Com relação à seleção das espécies para os canteiros, as arquitetas salientam que devem ser analisados o local, seu tamanho, insolação, volume de água que receberão e a vegetação já existente. Apesar de variar com a dimensão e outros fatores, estudos apontam que, pelo menos, 30% da água da chuva possa ser absorvida por essa estrutura. Entre as plantas mais indicadas estão as que toleram tanto estar secas como encharcadas, como Clúsias, Moreias e Capim Santa Fé.
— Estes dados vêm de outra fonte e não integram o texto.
(** X21. The position breakdown lists every position observed in the
    ranking once, none cut off; its row for a position holds the number of
    players of the position, the mean of their fantasy points as pandas
    takes it and their maximum, which no player of the position exceeds;
    and the rows come in non-increasing order of the mean. *)
Theorem position_breakdown_rows (kind : sort_kind) (mean : mean_kind)
    (combined : DataFrame) :
  sort_kind_ok kind ->
  scored_table ["Pos"] combined = true ->
  exists stats,
    position_breakdown kind mean combined = Ok stats /\
    (forall t, position_observed combined t = true ->
       length (filter (fun k => value_eqb k t)
                      (column_or_nan stats "Position")) = 1%nat) /\
    (forall i, (i < index_len stats)%nat ->
       let cells := position_cells combined (cell stats "Position" i) in
       cells <> [] /\
       cell stats "Player Count" i =
         VNum (inject_Z (Z.of_nat (length cells))) /\
       cell stats "Average Points" i = VNum (mean (map num_of cells)) /\
       (exists top, cell stats "Max Points" i = VNum top /\
                    forall v, In v cells -> num_of v <= top)) /\
    (forall i j, (i <= j)%nat -> (j < index_len stats)%nat ->
       num_of (cell stats "Average Points" j) <=
       num_of (cell stats "Average Points" i)).
Proof.
  intros Hkind Hscored.
  unfold scored_table, has_columns, numeric_column in Hscored.
  apply andb_prop in Hscored as [H Hnum]. apply andb_prop in H as [H Hfp].
  apply andb_prop in H as [Hwf Hpos]. cbn [forallb] in Hpos.
  apply andb_prop in Hpos as [Hpos _].
  destruct (has_column_getitem _ _ Hpos) as [ks Hks].
  destruct (has_column_getitem _ _ Hfp) as [vs Hvs].
  rewrite Hvs in Hnum.
  pose proof (well_formed_length combined _ ks Hwf Hks) as Hlk.
  pose proof (well_formed_length combined _ vs Hwf Hvs) as Hlv.
  set (keys := group_keys ks).
  assert (Hagg : forall g, In g keys ->
            exists top,
              agg_count (group_cells g ks vs) =
                VNum (inject_Z (Z.of_nat (length (group_cells g ks vs)))) /\
              agg_mean mean (group_cells g ks vs) =
                VNum (mean (map num_of (group_cells g ks vs))) /\
              agg_max (group_cells g ks vs) = VNum top /\
              (forall v, In v (group_cells g ks vs) -> num_of v <= top)).
  { intros g Hg. apply agg_numeric.
    - now apply group_cells_numeric.
    - apply group_cells_nonempty; [lia |].
      now apply group_keys_observed. }
  set (means := map (fun g => agg_mean mean (group_cells g ks vs)) keys).
  assert (Hmeans : forallb is_num means = true).
  { apply forallb_forall. intros v Hv. unfold means in Hv.
    apply in_map_iff in Hv as (g & <- & Hg).
    destruct (Hagg g Hg) as (top & _ & -> & _). reflexivity. }
  destruct (nargsort_descending kind Hkind means Hmeans)
    as (indexer & Hsort & Hperm & Hdesc & _).
  assert (Hlen : length means = length keys) by apply length_map.
  rewrite Hlen in Hperm.
  pose proof (Permutation_length Hperm) as Hix. rewrite length_seq in Hix.
  assert (Hobs : forall t, position_observed combined t =
                           existsb (fun k => value_eqb k t) ks)
    by (intros t; unfold position_observed, column_or_nan; now rewrite Hks).
  eexists. split.
  { unfold position_breakdown, groupby_agg, getitem.
    rewrite Hks, Hvs. cbn [rbind].
    rewrite (numeric_no_str vs Hnum). cbn [rbind].
    unfold sort_values, getitem, set_columns.
    cbn [columns map snd combine lookup String.eqb Ascii.eqb Bool.eqb rbind].
    fold keys. fold means. rewrite Hsort. reflexivity. }
  cbn [index_len take].
  assert (Hrow : forall i, (i < length indexer)%nat ->
            (nth i indexer 0 < length keys)%nat)
    by (intros i Hi; now apply (indexer_in_range _ _ _ Hperm)).
  split.
  { intros t Ht. rewrite Hobs in Ht.
    change (column_or_nan _ "Position")
      with (map (fun i => nth i keys VNaN) indexer).
    rewrite (Permutation_length
               (filter_perm _ _ _ (Permutation_map _ Hperm))).
    rewrite (map_nth_seq keys VNaN). now apply group_keys_count. }
  split.
  { intros i Hi.
    change (cell _ "Position" i)
      with (nth i (map (fun j => nth j keys VNaN) indexer) VNaN).
    change (cell _ "Player Count" i)
      with (nth i (map (fun j =>
                     nth j (map (fun g => agg_count (group_cells g ks vs))
                                keys) VNaN) indexer) VNaN).
    change (cell _ "Average Points" i)
      with (nth i (map (fun j => nth j means VNaN) indexer) VNaN).
    change (cell _ "Max Points" i)
      with (nth i (map (fun j =>
                     nth j (map (fun g => agg_max (group_cells g ks vs))
                                keys) VNaN) indexer) VNaN).
    rewrite (nth_map_in_range (fun j => nth j keys VNaN) _ i 0%nat) by exact Hi.
    rewrite (nth_map_in_range (fun j => nth j (map _ keys) VNaN) _ i 0%nat)
      by exact Hi.
    rewrite (nth_map_in_range (fun j => nth j means VNaN) _ i 0%nat)
      by exact Hi.
    rewrite (nth_map_in_range (fun j => nth j (map _ keys) VNaN) _ i 0%nat)
      by exact Hi.
    specialize (Hrow i Hi). set (p := nth i indexer 0%nat) in *.
    unfold means.
    rewrite !(nth_map_in_range _ keys p VNaN VNaN) by exact Hrow.
    unfold position_cells, column_or_nan. rewrite Hks, Hvs.
    destruct (Hagg (nth p keys VNaN) (nth_In _ _ Hrow))
      as (top & Hc & Hm & Ht & Hup).
    rewrite Hc, Hm, Ht.
    split.
    - apply group_cells_nonempty; [lia |].
      apply group_keys_observed. now apply nth_In.
    - split; [reflexivity |]. split; [reflexivity |].
      exists top. split; [reflexivity | exact Hup]. }
  intros i j Hij Hj.
  change (cell _ "Average Points" j)
    with (nth j (map (fun j => nth j means VNaN) indexer) VNaN).
  change (cell _ "Average Points" i)
    with (nth i (map (fun j => nth j means VNaN) indexer) VNaN).
  rewrite !(nth_map_in_range (fun j => nth j means VNaN) _ _ 0%nat) by lia.
  destruct (Nat.eq_dec i j) as [-> | Hne]; [apply Qle_refl |].
  apply (StronglySorted_nth _ _ 0%nat
           (descending_strongly (fun k => num_of (nth k means VNaN)) _ Hdesc));
    lia.
Qed.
Outras possibilidades são: Verdélia, Beri-silvestre, Canna Indica, Capim Santo, Guaimbé e Pitangueira.
O homem que “plantava chuva”
Foi observando a forma como as chuvas escorriam pelo solo de suas terras sem serem absorvidas e como elas se acumulavam nas áreas inferiores, provocando erosão, que o agricultor Zephaniah Phiri Maseko transformou sua propriedade no semiárido do Zimbábue (África) e revolucionou a maneira de cultivar e de aproveitar a água. Ao identificar o caminho percorrido pela chuva no solo, Maseko foi construindo buracos e percursos nos quais colocou plantas que precisavam de menos água nas regiões mais altas e as que demandavam mais nos terrenos baixos. “Plantar a chuva” foi o nome dado por ele a essa solução, conhecida hoje mundialmente como jardim de chuva. Para ajudar outras pessoas e compartilhar seu conhecimento, Maseko criou também a ONG Zvishavane Water Project.